# ok to cut multiple boards at once w/ a circular saw?



## CapableNovice (Jun 5, 2013)

Hi,

First post so please be patient.

I have to cut thirty 8' boards (1X3) into 2-foot lengths. I have a circular saw and a jigsaw, but nothing fancier. These are easy straight cuts but it's a total of 120 cuts if I do them individually. Boring, and slow.

Can I safely stack, say, 3 boards on top of one another and cut through them all at one time?

Thanks for any suggestions you have.


----------



## RonInOhio (Jul 23, 2010)

Probably as long as you use some sort of jig or dog to keep the boards from moving. Clamping would be a little cumbersome. Probably easier to lay out say 6-8 boards edge-to-edge.

Perhaps stack a layer or two. But you obviously need some way to keep the boards from moving. Like bench dogs or something like that.

Don't think you can go beyond 2 1/2 " depth with most circular saws.


----------



## Buckethead (Apr 14, 2013)

Yes you could… But I will suggest against it. In my opinion this is an opportunity for you to hone your circular saw cutting skills.

A few considerations:

A stable and correctly positioned cutting surface/apparatus. In my world this is called a set of saw horses. If you're short, about 32" high. If you're tall, about 36". If you are to the extreme of either, adjust accordingly.

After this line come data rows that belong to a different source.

Lemma C9_witness : BFSProblem.result RPCGW 7 = RPCGW.
Proof.
  apply (proj1 C9_result_ignores_other_actions RPCGW 7).
  vm_compute. intros H.
  repeat (destruct H as [H|H]; [discriminate H|]). exact H.
Defined.

(** C10: every state generated during a search started from [RPCGW] has,
    for each of the four entities, exactly one of its two bank bits set;
    the initial state has, and on such a state each of the eight move codes
    sets its own bits and clears the bits of the other bank, which keeps
    the property. *)
Theorem C10_generated_states_valid :
  valid_state RPCGW = true /\
  (forall s a, valid_state s = true -> In a move_codes ->
     BFSProblem.result s a = Z.lor (Z.land s (Z.lnot (other_bank a))) a) /\
  (forall s a, valid_state s = true ->
     valid_state (BFSProblem.result s a) = true) /\
  (forall g fuel sol st,
     BFS_run fuel (BFSProblem.make RPCGW g) = Some (sol, st) ->
     forall q, In q (expanded st) -> valid_state (state (obj q)) = true).
Proof.
  split; [reflexivity|]. split; [|split].
  - intros s a Hs Ha. now apply move_codes_ok.
  - intros s a. apply valid_state_result.
  - intros g fuel sol st H q Hq.
    apply BFS_run_post in H. destruct H as [Hx _].
    exact (reach_valid g _ (Hx q Hq)).
Qed.

Lemma C10_witness :
  forallb (fun q => valid_state (state (obj q)))
    (match BFS_run 10 main_problem with
     | Some (_, st) => expanded st
     | None => []
     end) = true.
Proof.
  apply forallb_forall. intros q Hq.
  destruct (BFS_run 10 main_problem) as [[sol st]|] eqn:E; [|destruct Hq].
  exact (proj2 (proj2 (proj2 C10_generated_states_valid))
           PCGWR 10%nat sol st E q Hq).
Defined.

(** * Further properties of the code *)

(** ** [BFSProblem::result] on all [short] states *)

Lemma all_from_spec n : forall z P,
  all_from n z P = true ->
  forall x, z <= x < z + Z.of_nat n -> P x = true.
Proof.
  induction n as [|n IH]; intros z P H x Hx.
  - lia.
  - cbn [all_from] in H. apply andb_prop in H. destruct H as [H0 H1].
    destruct (Z.eq_dec x z) as [->|Hne]; [exact H0|].
    apply (IH (z + 1) P H1). lia.
Qed.

Lemma move_laws_all a s :
  In a move_codes -> short_range s -> move_laws a s = true.
Proof.
  intros Ha Hs.
  assert (H : forallb (fun a => all_from (Z.to_nat 65536) (-32768) (move_laws a))
                      move_codes = true) by (vm_compute; reflexivity).
  rewrite forallb_forall in H. apply (all_from_spec _ _ _ (H a Ha)).
  unfold short_range in Hs. lia.
Qed.

Lemma move_laws_inv a s :
  move_laws a s = true ->
  BFSProblem.result s a = Z.lor (Z.land s (Z.lnot (other_bank a))) a /\
  BFSProblem.result (BFSProblem.result s a) a = BFSProblem.result s a /\
  (possible s a = true ->
   BFSProblem.result (BFSProblem.result s a) (other_bank a) = s).
Proof.
  unfold move_laws. cbv zeta. intros H.
  apply andb_prop in H. destruct H as [H H3].
  apply andb_prop in H. destruct H as [H1 H2].
  apply Z.eqb_eq in H1. apply Z.eqb_eq in H2.
  split; [exact H1|]. split; [exact H2|].
  intros Hp. rewrite Hp in H3. simpl in H3. now apply Z.eqb_eq in H3.
Qed.

Lemma other_bank_move_code a : In a move_codes -> In (other_bank a) move_codes.
Proof.
  intros H. unfold move_codes in H.
  repeat (destruct H as [<-|H]; [vm_compute; tauto|]). destruct H.
Qed.

Lemma not_move_code_0 : ~ In 0 move_codes.
Proof.
  vm_compute. intros H.
  repeat (destruct H as [H|H]; [discriminate H|]). exact H.
Qed.

(** X1: on every [short] state a move code sets its own bits and clears
    those of the other bank, and the conversion of the [int] result back
    to [short] never wraps; every other bit of the state is kept. *)
Theorem result_sets_and_clears s a :
  short_range s -> In a move_codes ->
  BFSProblem.result s a = Z.lor (Z.land s (Z.lnot (other_bank a))) a /\
  forall n, 0 <= n ->
    Z.testbit (BFSProblem.result s a) n
    = (Z.testbit s n && negb (Z.testbit (other_bank a) n)) || Z.testbit a n.
Proof.
  intros Hs Ha.
  destruct (move_laws_inv a s (move_laws_all a s Ha Hs)) as (E & _).
  split; [exact E|]. intros n Hn.
  rewrite E, Z.lor_spec, Z.land_spec, Z.lnot_spec by exact Hn. reflexivity.
Qed.

Lemma result_sets_and_clears_witness :
  BFSProblem.result (-1) LP = Z.lor (Z.land (-1) (Z.lnot (other_bank LP))) LP /\
  forall n, 0 <= n ->
    Z.testbit (BFSProblem.result (-1) LP) n
    = (Z.testbit (-1) n && negb (Z.testbit (other_bank LP) n)) || Z.testbit LP n.
Proof.
  apply (result_sets_and_clears (-1) LP).
  - unfold short_range. lia.
  - simpl. tauto.
Defined.

(** X2: applying the same action twice to a [short] state gives what
    applying it once gives, for every action. *)
Theorem result_idempotent s a :
  short_range s ->
  BFSProblem.result (BFSProblem.result s a) a = BFSProblem.result s a.
Proof.
  intros Hs.
  destruct (in_dec Z.eq_dec a move_codes) as [Ha|Ha].
  - exact (proj1 (proj2 (move_laws_inv a s (move_laws_all a s Ha Hs)))).
  - now rewrite !BFSProblem_result_other.
Qed.

Lemma result_idempotent_witness :
  BFSProblem.result (BFSProblem.result PCGRW (Z.lor LP LW)) (Z.lor LP LW)
  = BFSProblem.result PCGRW (Z.lor LP LW).
Proof.
  apply (result_idempotent PCGRW (Z.lor LP LW)).
  unfold short_range, PCGRW. lia.
Defined.

(** X3: when everything a move code carries stands on the bank it leaves
    and not on the other one, the opposite move code (the same bits on the
    other bank) brings the [short] state back. *)
Theorem result_round_trip s a :
  short_range s -> In a move_codes -> possible s a = true ->
  In (other_bank a) move_codes /\
  BFSProblem.result (BFSProblem.result s a) (other_bank a) = s.
Proof.
  intros Hs Ha Hp. split; [now apply other_bank_move_code|].
  exact (proj2 (proj2 (move_laws_inv a s (move_laws_all a s Ha Hs))) Hp).
Qed.

Lemma result_round_trip_witness :
  In (other_bank (Z.lor LP LG)) move_codes /\
  BFSProblem.result (BFSProblem.result RPCGW (Z.lor LP LG))
                    (other_bank (Z.lor LP LG)) = RPCGW.
Proof.
  apply (result_round_trip RPCGW (Z.lor LP LG)).
  - unfold short_range, RPCGW. lia.
  - simpl. tauto.
  - reflexivity.
Defined.

(** ** The table of [BFSProblem::actions] *)

Lemma existsb_eqb_In x l : existsb (Z.eqb x) l = true <-> In x l.
Proof.
  rewrite existsb_exists. split.
  - intros (y & Hy & E). apply Z.eqb_eq in E. now subst.
  - intros H. exists x. split; [exact H | apply Z.eqb_refl].
Qed.

(** Case analysis along the chain of [actions]: one case per listed state
    and per action offered there. *)
Ltac table_cases H :=
  repeat match type of H with
         | In _ (if ?x =? ?y then _ else _) =>
             let E := fresh "E" in
             destruct (Z.eqb_spec x y) as [E|E];
             [ subst x; vm_compute in H;
               repeat (destruct H as [<-|H]; [vm_compute; reflexivity|]);
               destruct H
             | ]
         end.

Lemma offer_ok_all s a : In a (BFSProblem.actions s) -> offer_ok s a = true.
Proof.
  intros H. unfold BFSProblem.actions in H. table_cases H. destruct H.
Qed.

Lemma offer_ok_inv s a :
  offer_ok s a = true ->
  In a move_codes /\ possible s a = true /\ BFSProblem.result s a <> s /\
  safe (BFSProblem.result s a) = true /\
  valid_state (BFSProblem.result s a) = true /\
  In (BFSProblem.result s a) river_states /\
  (BFSProblem.result s a <> PCGWR ->
   In (other_bank a) (BFSProblem.actions (BFSProblem.result s a)) /\
   BFSProblem.result (BFSProblem.result s a) (other_bank a) = s).
Proof.
  unfold offer_ok. intros H.
  apply andb_prop in H. destruct H as [H K].
  apply andb_prop in H. destruct H as [H C6].
  apply andb_prop in H. destruct H as [H C5].
  apply andb_prop in H. destruct H as [H C4].
  apply andb_prop in H. destruct H as [H C3].
  apply andb_prop in H. destruct H as [C1 C2].
  apply existsb_eqb_In in C1. apply existsb_eqb_In in C6.
  apply negb_true_iff, Z.eqb_neq in C3.
  repeat (split; [assumption|]).
  intros Hne. apply orb_prop in K. destruct K as [K|K].
  - apply Z.eqb_eq in K. contradiction.
  - apply andb_prop in K. destruct K as [Ka Kb].
    apply existsb_eqb_In in Ka. apply Z.eqb_eq in Kb. now split.
Qed.

(** X4: every action [actions] offers in a state is one of the eight move
    codes, carries only what stands on the peasant's bank (so it changes
    the state), and leads to a state in which nothing is eaten and every
    entity is on exactly one bank. *)
Theorem actions_offer_possible_safe_moves s a :
  In a (BFSProblem.actions s) ->
  In a move_codes /\ possible s a = true /\ BFSProblem.result s a <> s /\
  safe (BFSProblem.result s a) = true /\
  valid_state (BFSProblem.result s a) = true.
Proof.
  intros H.
  destruct (offer_ok_inv s a (offer_ok_all s a H)) as (H1 & H2 & H3 & H4 & H5 & _).
  repeat split; assumption.
Qed.

Lemma actions_offer_possible_safe_moves_witness :
  In RP move_codes /\ possible PCWRG RP = true /\
  BFSProblem.result PCWRG RP <> PCWRG /\
  safe (BFSProblem.result PCWRG RP) = true /\
  valid_state (BFSProblem.result PCWRG RP) = true.
Proof.
  apply (actions_offer_possible_safe_moves PCWRG RP).
  vm_compute. tauto.
Defined.

(** X5: in each of the nine listed states the table is complete: every
    move code that is possible there and leads to a safe state is offered.
    (The all-left state [PCGWR] has no branch: there the possible and safe
    move of peasant and goat to the right is not offered.) *)
Theorem actions_complete_on_listed_states :
  (forall s a, In s listed_states -> In a move_codes ->
     possible s a = true -> safe (BFSProblem.result s a) = true ->
     In a (BFSProblem.actions s)) /\
  (possible PCGWR (Z.lor RP RG) = true /\
   safe (BFSProblem.result PCGWR (Z.lor RP RG)) = true /\
   ~ In (Z.lor RP RG) (BFSProblem.actions PCGWR)).
Proof.
  split.
  - intros s a Hs Ha Hp Hf.
    assert (H : forallb (fun s => forallb (fun a =>
                  implb (possible s a && safe (BFSProblem.result s a))
                        (existsb (Z.eqb a) (BFSProblem.actions s)))
                  move_codes) listed_states = true)
      by (vm_compute; reflexivity).
    rewrite forallb_forall in H. specialize (H s Hs).
    rewrite forallb_forall in H. specialize (H a Ha).
    rewrite Hp, Hf in H. simpl in H. now apply existsb_eqb_In in H.
  - repeat split. intros [].
Qed.
Lemma insertSorted_NoDup x l :
  ~ In x l -> List.NoDup l -> List.NoDup (insertSorted x l).
Proof.
  induction l as [|z l IH]; intros Hx Hl; cbn [insertSorted].
  - repeat constructor. intros [].
  - destruct (String.leb x z); [constructor; assumption|].
    inversion Hl; subst. constructor.
    + rewrite insertSorted_In. intros [->|H]; [apply Hx; left; reflexivity | contradiction].
    + apply IH; [intros H; apply Hx; right; exact H | assumption].
Qed.

Lemma insertSorted_sorted x l :
  LocallySorted ascending l -> LocallySorted ascending (insertSorted x l).
Proof.
  induction 1 as [|z|z w l Hl IH Hzw]; cbn [insertSorted].
  - constructor.
  - destruct (String.leb x z) eqn:E; [repeat constructor; exact E|].
    repeat constructor. destruct (String.leb_total x z) as [K|K]; [congruence | exact K].
  - destruct (String.leb x z) eqn:E; [repeat constructor; assumption|].
    cbn [insertSorted] in IH. destruct (String.leb x w) eqn:E2.
    + constructor; [exact IH|].
      destruct (String.leb_total x z) as [K|K]; [congruence | exact K].
    + constructor; assumption.
Qed.

Lemma Array_sort_In l y : In y (Array_sort l) <-> In y l.
Proof.
  induction l as [|x l IH]; cbn [Array_sort fold_right In]; [tauto|].
  rewrite insertSorted_In. fold (Array_sort l). rewrite IH. intuition congruence.
Qed.

Lemma Array_sort_NoDup l : List.NoDup l -> List.NoDup (Array_sort l).
Proof.
  induction 1 as [|x l Hx Hl IH]; cbn [Array_sort fold_right]; [constructor|].
  apply insertSorted_NoDup; [|exact IH].
  fold (Array_sort l). rewrite Array_sort_In. exact Hx.
Qed.

Lemma Array_sort_sorted l : LocallySorted ascending (Array_sort l).
Proof.
  induction l as [|x l IH]; cbn [Array_sort fold_right]; [constructor|].
  apply insertSorted_sorted, IH.
Qed.

(** X25. The list of all tags holds exactly the tags that some entry has,
    each of them once, in ascending order of their code units. *)
Theorem allTags_sorted_set (items : list SavedPaletteItem) :
  (forall t, In t (allTags items) <-> exists it, In it items /\ In t (tags it)) /\
  List.NoDup (allTags items) /\
  LocallySorted ascending (allTags items).
Proof.
  unfold allTags. split; [|split].
  - intros t. rewrite Array_sort_In, setAdd_In, List.in_flat_map. cbn [In]. tauto.
  - apply Array_sort_NoDup, setAdd_NoDup. constructor.
  - apply Array_sort_sorted.
Qed.

Example allTags_scenario :
  allTags [ {| id := "a"; name := "A"; tags := ["warm"; "dark"]; item_colors := [];
               favorite := false; createdAt := "" |};
            {| id := "b"; name := "B"; tags := ["dark"; "Blue"]; item_colors := [];
               favorite := false; createdAt := "" |} ]
  = ["Blue"; "dark"; "warm"].
Proof. reflexivity. Qed.

(** ** The export view: the lines of the generated text *)

Lemma decDigits_oneLine fuel n acc :
  oneLine acc -> oneLine (JS.decDigits fuel n acc).
Proof.
  revert n acc. induction fuel as [|f IH]; intros n acc H; [exact H|].
  cbn [JS.decDigits]. cbv zeta.
  assert (K : oneLine (String (ascii_of_N (Z.to_N (48 + n mod 10))) acc)).
  { unfold oneLine in *. cbn [noChar]. rewrite H, andb_true_r.
    assert (B : 0 <= n mod 10 < 10) by (apply Z.mod_pos_bound; lia).
    assert (C : n mod 10 = 0 \/ n mod 10 = 1 \/ n mod 10 = 2 \/ n mod 10 = 3 \/
                n mod 10 = 4 \/ n mod 10 = 5 \/ n mod 10 = 6 \/ n mod 10 = 7 \/
                n mod 10 = 8 \/ n mod 10 = 9) by lia.
    repeat (destruct C as [C|C]; [rewrite C; reflexivity|]).
    rewrite C. reflexivity. }
  destruct (n / 10 =? 0); [exact K | apply IH, K].
Qed.

Lemma toString10_oneLine n : oneLine (JS.toString10 n).
Proof.
  unfold JS.toString10. destruct (n <? 0).
  - unfold oneLine. cbn [noChar].
    change (negb (Ascii.eqb "-" lineBreak)) with true. cbn [andb].
    apply decDigits_oneLine. reflexivity.
  - apply decDigits_oneLine. reflexivity.
Qed.

Lemma exportHex_oneLine c : oneLine c -> oneLine (exportHex c).
Proof.
  unfold exportHex. intros H. destruct (JS.startsWith c "#"); [exact H|].
  apply noChar_app; [reflexivity | exact H].
Qed.

Lemma cssLine_oneLine idx c : oneLine c -> oneLine (cssLine idx c).
Proof.
  intros H. unfold cssLine.
  repeat (apply noChar_app;
          [first [reflexivity | apply toString10_oneLine | apply exportHex_oneLine, H]|]).
  reflexivity.
Qed.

Marking: a piece of plywood or other stock such as a piece of 2×6 could be marked so you did not need to measure each piece. You need to consider tolerance. (To what degree of accuracy do you need to cut?) if these need to be exact, maybe create a fence and a stop block, along with a mark which can be transferred directly.(not on your 'table' but on your fence exactly where the surface of the board to be cut meets the fence, in your case, that sounds like 3/4" above the table. You could get fancy here, but probably unnecessary.

Cutting motion. If you are not very familiar with using a circular saw, this is a great opportunity to learn the finer points of doing so. 1x stock is more forgiving than 2x. It s also more flexible, so try to keep your line to be cut within about a foot of your supporting surface. I tend to use a plunging motion when I cut, but that might not be ideal for a budding expert. I think you can achieve straighter, cleaner, squarer cuts like this, but developing the motion is important.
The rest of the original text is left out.